[Saved data entries]
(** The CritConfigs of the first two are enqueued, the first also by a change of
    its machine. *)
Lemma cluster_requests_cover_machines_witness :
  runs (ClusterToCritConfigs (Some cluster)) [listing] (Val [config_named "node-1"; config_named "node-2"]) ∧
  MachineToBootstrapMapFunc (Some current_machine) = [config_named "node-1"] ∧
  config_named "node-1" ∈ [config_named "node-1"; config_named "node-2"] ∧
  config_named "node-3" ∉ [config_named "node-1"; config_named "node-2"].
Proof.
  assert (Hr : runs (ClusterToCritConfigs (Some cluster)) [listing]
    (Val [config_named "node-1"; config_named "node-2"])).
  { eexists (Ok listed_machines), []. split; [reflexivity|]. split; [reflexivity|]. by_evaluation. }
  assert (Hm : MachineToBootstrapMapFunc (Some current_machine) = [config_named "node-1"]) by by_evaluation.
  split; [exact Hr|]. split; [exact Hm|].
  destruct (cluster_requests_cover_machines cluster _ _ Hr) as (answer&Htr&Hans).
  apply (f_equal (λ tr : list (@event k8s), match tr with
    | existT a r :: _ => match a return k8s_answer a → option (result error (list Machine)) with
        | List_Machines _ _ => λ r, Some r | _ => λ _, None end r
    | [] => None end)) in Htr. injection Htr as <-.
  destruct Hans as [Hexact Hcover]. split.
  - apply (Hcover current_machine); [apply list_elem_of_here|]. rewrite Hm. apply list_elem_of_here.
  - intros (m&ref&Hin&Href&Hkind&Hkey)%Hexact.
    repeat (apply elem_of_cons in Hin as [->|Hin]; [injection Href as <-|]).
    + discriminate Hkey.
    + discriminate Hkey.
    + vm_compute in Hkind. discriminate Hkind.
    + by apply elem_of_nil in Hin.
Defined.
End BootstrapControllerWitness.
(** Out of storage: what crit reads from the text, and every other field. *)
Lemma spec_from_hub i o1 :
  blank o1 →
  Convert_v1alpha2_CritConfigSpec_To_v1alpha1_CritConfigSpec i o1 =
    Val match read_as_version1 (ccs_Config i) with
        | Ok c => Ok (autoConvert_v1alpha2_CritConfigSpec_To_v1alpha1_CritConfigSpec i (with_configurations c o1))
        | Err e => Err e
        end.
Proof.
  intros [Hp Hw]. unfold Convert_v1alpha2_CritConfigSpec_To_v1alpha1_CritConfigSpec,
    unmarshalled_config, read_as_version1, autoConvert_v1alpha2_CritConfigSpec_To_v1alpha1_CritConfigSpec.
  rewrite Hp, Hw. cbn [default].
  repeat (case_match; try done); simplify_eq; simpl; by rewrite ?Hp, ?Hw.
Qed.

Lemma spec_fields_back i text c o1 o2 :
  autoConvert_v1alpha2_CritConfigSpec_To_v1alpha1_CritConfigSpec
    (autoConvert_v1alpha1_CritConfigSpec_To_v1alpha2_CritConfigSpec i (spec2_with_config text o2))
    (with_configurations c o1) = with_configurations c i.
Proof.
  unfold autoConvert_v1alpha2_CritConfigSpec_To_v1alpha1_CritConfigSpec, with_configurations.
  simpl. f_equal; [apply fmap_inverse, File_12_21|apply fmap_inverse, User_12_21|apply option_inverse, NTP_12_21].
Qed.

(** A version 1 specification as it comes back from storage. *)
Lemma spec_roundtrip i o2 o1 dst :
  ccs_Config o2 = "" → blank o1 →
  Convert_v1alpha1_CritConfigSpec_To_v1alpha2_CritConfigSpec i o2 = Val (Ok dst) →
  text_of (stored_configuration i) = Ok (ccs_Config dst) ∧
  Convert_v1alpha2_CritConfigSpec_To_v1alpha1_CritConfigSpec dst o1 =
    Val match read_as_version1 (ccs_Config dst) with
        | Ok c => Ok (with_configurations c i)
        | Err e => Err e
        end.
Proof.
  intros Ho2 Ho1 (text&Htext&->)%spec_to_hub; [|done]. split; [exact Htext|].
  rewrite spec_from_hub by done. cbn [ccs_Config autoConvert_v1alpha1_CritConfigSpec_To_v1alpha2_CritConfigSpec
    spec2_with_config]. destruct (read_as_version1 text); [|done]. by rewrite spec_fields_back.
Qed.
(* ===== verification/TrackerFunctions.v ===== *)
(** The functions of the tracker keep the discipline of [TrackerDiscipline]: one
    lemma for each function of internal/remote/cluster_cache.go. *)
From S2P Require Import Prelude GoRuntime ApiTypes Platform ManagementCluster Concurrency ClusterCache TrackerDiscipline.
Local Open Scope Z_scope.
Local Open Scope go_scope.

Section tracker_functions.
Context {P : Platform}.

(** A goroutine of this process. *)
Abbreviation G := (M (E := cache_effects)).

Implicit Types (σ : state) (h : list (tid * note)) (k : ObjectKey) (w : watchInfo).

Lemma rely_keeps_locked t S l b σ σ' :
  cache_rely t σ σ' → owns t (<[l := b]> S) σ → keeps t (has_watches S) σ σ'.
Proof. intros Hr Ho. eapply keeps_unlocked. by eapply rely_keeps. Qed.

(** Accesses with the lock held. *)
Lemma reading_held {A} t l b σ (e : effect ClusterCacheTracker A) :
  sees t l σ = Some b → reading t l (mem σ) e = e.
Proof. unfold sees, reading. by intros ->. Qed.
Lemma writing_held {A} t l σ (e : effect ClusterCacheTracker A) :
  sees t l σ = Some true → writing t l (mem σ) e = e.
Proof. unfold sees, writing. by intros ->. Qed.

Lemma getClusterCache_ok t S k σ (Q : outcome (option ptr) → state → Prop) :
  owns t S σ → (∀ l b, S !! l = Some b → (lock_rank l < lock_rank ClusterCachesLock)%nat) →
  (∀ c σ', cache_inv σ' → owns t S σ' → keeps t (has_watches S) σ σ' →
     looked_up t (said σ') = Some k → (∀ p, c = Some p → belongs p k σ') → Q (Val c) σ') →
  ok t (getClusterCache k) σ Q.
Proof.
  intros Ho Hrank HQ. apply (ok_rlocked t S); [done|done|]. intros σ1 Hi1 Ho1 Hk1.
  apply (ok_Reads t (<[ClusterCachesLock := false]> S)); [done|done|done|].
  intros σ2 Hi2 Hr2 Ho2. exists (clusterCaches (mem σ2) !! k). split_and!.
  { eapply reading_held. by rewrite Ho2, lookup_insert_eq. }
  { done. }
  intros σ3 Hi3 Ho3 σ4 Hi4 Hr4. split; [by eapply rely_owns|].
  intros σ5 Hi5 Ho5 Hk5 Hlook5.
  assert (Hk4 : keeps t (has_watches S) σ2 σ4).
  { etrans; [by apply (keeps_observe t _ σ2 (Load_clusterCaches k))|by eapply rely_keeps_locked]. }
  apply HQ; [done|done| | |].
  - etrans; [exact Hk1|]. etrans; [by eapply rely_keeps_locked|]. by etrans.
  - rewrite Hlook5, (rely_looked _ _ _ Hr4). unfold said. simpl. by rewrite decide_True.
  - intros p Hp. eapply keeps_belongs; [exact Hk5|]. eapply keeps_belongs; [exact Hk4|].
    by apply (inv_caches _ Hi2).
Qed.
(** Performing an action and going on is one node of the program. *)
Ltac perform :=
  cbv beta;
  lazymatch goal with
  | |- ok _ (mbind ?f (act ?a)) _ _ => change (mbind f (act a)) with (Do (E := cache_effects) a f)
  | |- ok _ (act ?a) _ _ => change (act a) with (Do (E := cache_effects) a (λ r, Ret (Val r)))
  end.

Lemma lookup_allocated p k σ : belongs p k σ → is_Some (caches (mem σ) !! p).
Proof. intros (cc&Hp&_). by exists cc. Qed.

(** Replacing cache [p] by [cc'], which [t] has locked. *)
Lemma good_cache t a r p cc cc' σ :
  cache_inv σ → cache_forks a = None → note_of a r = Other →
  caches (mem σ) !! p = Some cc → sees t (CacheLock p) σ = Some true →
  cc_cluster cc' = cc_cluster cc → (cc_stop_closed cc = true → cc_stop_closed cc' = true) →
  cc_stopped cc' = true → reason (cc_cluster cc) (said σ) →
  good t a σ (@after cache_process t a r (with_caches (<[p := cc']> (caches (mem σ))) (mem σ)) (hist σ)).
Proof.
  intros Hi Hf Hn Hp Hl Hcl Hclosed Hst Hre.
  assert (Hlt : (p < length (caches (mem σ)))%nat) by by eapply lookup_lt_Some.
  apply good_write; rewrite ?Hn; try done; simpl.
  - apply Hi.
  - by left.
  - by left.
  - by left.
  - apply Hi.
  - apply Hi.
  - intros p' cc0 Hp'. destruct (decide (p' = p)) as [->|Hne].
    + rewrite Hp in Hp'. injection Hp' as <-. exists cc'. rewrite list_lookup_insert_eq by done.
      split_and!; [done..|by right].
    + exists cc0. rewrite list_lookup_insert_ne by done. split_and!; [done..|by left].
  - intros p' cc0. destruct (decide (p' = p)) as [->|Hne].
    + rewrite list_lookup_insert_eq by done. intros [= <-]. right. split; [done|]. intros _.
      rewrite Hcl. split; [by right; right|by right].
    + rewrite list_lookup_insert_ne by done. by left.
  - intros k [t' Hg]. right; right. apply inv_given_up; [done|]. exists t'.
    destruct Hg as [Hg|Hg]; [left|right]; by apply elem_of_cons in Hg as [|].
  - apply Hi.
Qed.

• TO DO: Give only the lines from the one holding "lazymatch goal with" through the one holding "good t a σ (@after", each restated exactly as it appears above.

• TASK ANSWER:
  lazymatch goal with
  | |- ok _ (mbind ?f (act ?a)) _ _ => change (mbind f (act a)) with (Do (E := cache_effects) a f)
  | |- ok _ (act ?a) _ _ => change (act a) with (Do (E := cache_effects) a (λ r, Ret (Val r)))
  end.

Lemma lookup_allocated p k σ : belongs p k σ → is_Some (caches (mem σ) !! p).
Proof. intros (cc&Hp&_). by exists cc. Qed.

(** Replacing cache [p] by [cc'], which [t] has locked. *)
Lemma good_cache t a r p cc cc' σ :
  cache_inv σ → cache_forks a = None → note_of a r = Other →
  caches (mem σ) !! p = Some cc → sees t (CacheLock p) σ = Some true →
  cc_cluster cc' = cc_cluster cc → (cc_stop_closed cc = true → cc_stop_closed cc' = true) →
  cc_stopped cc' = true → reason (cc_cluster cc) (said σ) →
  good t a σ (@after cache_process t a r (with_caches (<[p := cc']> (caches (mem σ))) (mem σ)) (hist σ)).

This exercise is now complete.